LLM model comparison. A. MCC comparison on four quadruplex datasets: ChIP-seq, G4-seq, G4 CUT&Tag, KEx. B. F1 vs MCC plot for LLM model on each of quadruplex datasets.
Benchmark on time for fine-tuning on 10 epochs to achieve best performance on balanced datasets is presented in Supplementary Table 6. Here HyenaDNA outperforms transformer-based architectures in 2–3 times and Caduceus at least in 1.3 times.

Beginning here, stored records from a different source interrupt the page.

Lemma EvStep_inv n s' : send_step (EvStep n) s = Some s' -> exists o p, SendInv o p s'.
Proof.
  cbn [send_step]. destruct (senders s !! n) as [[req pc]|] eqn:Hn; [|done].
  destruct pc as [| |rest|res|res]; try done.
  - destruct (encMu s) eqn:Hmu; [done|]. intros [= <-]. exists order, partial.
    apply quiet_step; try done; [by rewrite Hn| |].
    + intros m r p. apply (mutex_keep s n req SEncode); [done|by apply (unlocked_alone order partial s HI)|done].
    + intros r rest. apply writing_other; try done. intros q x. by rewrite Hn.
  - pose proof (holder_alone order partial s HI n req SEncode Hn I) as Ha.
    pose proof (L_mutex _ _ _ HI n req SEncode Hn I) as Hmu.
    destruct (encErr s) as [e|] eqn:He; intros [= <-]; exists order, partial.
    + apply quiet_step; try done; [by rewrite Hn|intros m r p; by apply (mutex_keep s n req)|].
      intros r rest. apply writing_other; try done. intros q x. by rewrite Hn.
    + assert (Hno : partial = "").
      { pose proof (L_partial _ _ _ HI) as Hp. rewrite He in Hp. apply Hp. intros r rest [Hne [m Hm]].
        destruct (decide (m = n)) as [->|Hmn]; [congruence|]. by destruct (Ha m r _ Hmn Hm). }
      split; [apply (L_wire _ _ _ HI)|apply (L_nodup _ _ _ HI)| | |].
      * intros m r. apply (order_keep order partial s HI); [done|]. rewrite Hn. split; [done|].
        split; [done|]. cbn. intros E. by destruct (sent_ne req).
      * intros m r p Hp Hin. by apply (mutex_keep s n req (SWrite (sent req)) s m r p).
      * cbn [sender encErr]. rewrite He. split; [|done]. intros r rest Hw.
        destruct (writing_alone s n req _ s r rest Ha eq_refl Hw) as [-> [= <-]]. by rewrite Hno, app_nil_l'.
  - destruct rest; [|done]. intros [= <-]. exists order, partial.
    pose proof (holder_alone order partial s HI n req _ Hn I) as Ha.
    pose proof (L_mutex _ _ _ HI n req _ Hn I) as Hmu.
    apply quiet_step; try done; [by rewrite Hn|intros m r p; by apply (mutex_keep s n req)|]. intros r rest. split.
    + intros Hw. by destruct (writing_alone s n req _ s r rest Ha eq_refl Hw).
    + intros [Hne [m Hm]]. destruct (decide (m = n)) as [->|Hmn]; [congruence|]. by destruct (Ha m r _ Hmn Hm).
  - intros [= <-]. exists order, partial.
    pose proof (holder_alone order partial s HI n req _ Hn I) as Ha.
    apply quiet_step; try done; [by rewrite Hn| |].
    { intros m r p. apply (mutex_keep s n req (SReturned res)); try done. }
    intros r rest. apply writing_other; try done. intros q x. by rewrite Hn.
Qed.
(* ===== verification/TestServer.v ===== *)
(** * The life of the server of a JSON-RPC connection

    Models the goroutines of [ovsdb/internal/jsonrpc/testconn.go]: the one that accepts
    the connection, reads requests and answers them, the one that writes notifications,
    and the closure that cleans up.  [TestConn] has what they read and write; here are
    their lock, their channel, their wait groups and their deferred calls, in every
    interleaving. *)

From S2P Require Import Prelude GoStrings GoConv GoQuote GoJson Ovsdb Wire TestConn.

(** ** Writing under the lock *)

Inductive writer := Responder | Notifier.

#[export] Instance writer_eq_dec : EqDecision writer.
Proof. solve_decision. Defined.

(** Where a goroutine is between [encMu.Lock] and [encMu.Unlock], with its message. *)
Inductive write_pc :=
| WLock (m : ServerResponse)
| WEncode (m : ServerResponse)
| WWriting (m : ServerResponse)
| WUnlock (err : option error).

(** The lock, the error that the encoder returns from then on, the text written, and
    the messages written whole, each with its writer. *)
Record encoder := mkEncoder {
  e_mu : option writer; e_err : option error; e_wire : string; e_out : list (writer * ServerResponse)
}.

Definition message_text (m : ServerResponse) : string := encoded [response_members m].

(** A step of [who]; a write that fails may have written [k] bytes. The second result
    is that of the whole, once the lock is released. *)
Definition write_next (who : writer) (w : write_pc) (o : option (nat * error)) (e : encoder)
    : option ((write_pc + option error) * encoder) :=
  match w with
  | WLock m =>
      match e_mu e with
      | None => Some (inl (WEncode m), mkEncoder (Some who) (e_err e) (e_wire e) (e_out e))
      | Some _ => None
      end
  | WEncode m => Some (inl (match e_err e with Some x => WUnlock (Some x) | None => WWriting m end), e)
  | WWriting m =>
      match o with
      | None => Some (inl (WUnlock None), mkEncoder (e_mu e) (e_err e) (e_wire e +:+ message_text m) (e_out e ++ [(who, m)]))
      | Some (k, x) =>
          Some (inl (WUnlock (Some x)), mkEncoder (e_mu e) (Some x) (e_wire e +:+ stake k (message_text m)) (e_out e))
      end
  | WUnlock err => Some (inr err, mkEncoder None (e_err e) (e_wire e) (e_out e))
  end.

(** ** The goroutines *)

(** The goroutine of the server; what follows its loop are its deferred calls, with the
    panic that it carries. *)
Inductive server_pc :=
| SvAccept
| SvDecode
| SvWrite (w : write_pc)
| SvNotifWait (p : option string)   (** before [notifWG.Wait] returns *)
| SvClose (p : option string)       (** before [c.Close] *)
| SvDone (p : option string)        (** before [wg.Done] *)
| SvReturned (p : option string).   (** with a panic, the process stops *)

Inductive notif_pc :=
| NtNone                            (** not started *)
| NtRange
| NtWrite (w : write_pc)
| NtStopped (p : option string).    (** its deferred [notifWG.Done] has run *)

(** The closure: that of [TestConn] closes the connection first. *)
Inductive done_pc := DFirst | DListener | DConn | DNotif | DWait | DReturned.

(** The connection of the client is open, or closed with some requests that the decoder
    of the server can still read. [handled] are the requests read and [pushed] the
    notifications sent to the channel, so far. *)
Record server := mkServer {
  sv : server_pc; nt : notif_pc; dn : option done_pc; encd : encoder;
  notifC : list ServerResponse; notifC_closed : bool; listening : bool; client_conn : option nat;
  handled : list Request; pushed : list ServerResponse
}.

Definition no_server : server := mkServer SvAccept NtNone None (mkEncoder None None "" []) [] false true None [] [].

3.2. Interpretation of LLMs
To evaluate the performance of transformer-based LLMs, we use attention scores to rank k-mers and compare these rankings with their frequencies. As shown in Table 6, transformer-based models produce nearly identical sets of top-ranked k-mers based on attention scores. Notably, the highest attention scores do not correspond to the highest genomic frequencies. This phenomenon has been observed previously and was demonstrated in our earlier work on Z-DNA prediction using Z-DNABERT. Here, we extend these findings to quadruplexes.
Table 6.
The top 10 6-mers ranked by attention score for each model versus the 6-mer frequency rank in the KEx experimental dataset used for tuning the model.
![]() |
Since the transformer k-mer attentions were biased towards 1 bp loops we compared all 5 LLM whole-genome predictions for number of different loop lengths each model recovers (Fig. 2). HyenaDNA recovers more long loops GQs, three transformer-based models have similar loop length prediction pattern. Caduceus starts outperforming transformer-based models for patterns with longer loop length > 10 bp.
Fig. 2.
The number of patterns GGGNGGG (N = 1,20) found in LLM whole-genome predictions.
3.3. Application of Sparse Autoencoder (SAE)
Inspired by Engels et al. [25] and Huben et al. [26] we trained a naïve two-layer sparse autoencoder (SAE) and applied the outputs of foundation models to the SAE. Our expectation was that the dictionary elements would consist of k-mers that structure a meaningful dictionary. These elements were scored using attention scores and interpreted as features. We used our general pipeline to apply SAE to reconstruct the embeddings of a transformer-based model presented in Fig. 3. The architecture used in the Encoder-Decoder duo is different from [25] and was simplified to two dense layers. For the training of SAE we followed the method from [26] by adding KL-divergence to the training objective.
Fig. 3.
Application of sparse autoencoder to a language model.
However, not all features are impactful or consistently present in G4 patterns. Engels et al. [25] proposed clustering dictionary elements by calculating Jaccard distances and then applying SAE to each cluster for reconstruction. This approach aims to reduce the feature space by eliminating non-relevant features, potentially enhancing the interpretability of the model's results. Additionally, we compared the reconstructed dictionary with the original by calculating a count score, defined as the frequency of dictionary elements. We were able to reconstruct the dictionary and assess the feature importance by extracting k-mers from a learned dictionary. Yet, our results did not provide an improvement either in model prediction or in better clustering of feature embeddings. The initial and SAE reconstructed embeddings are given in Supplementary Figures 2–5.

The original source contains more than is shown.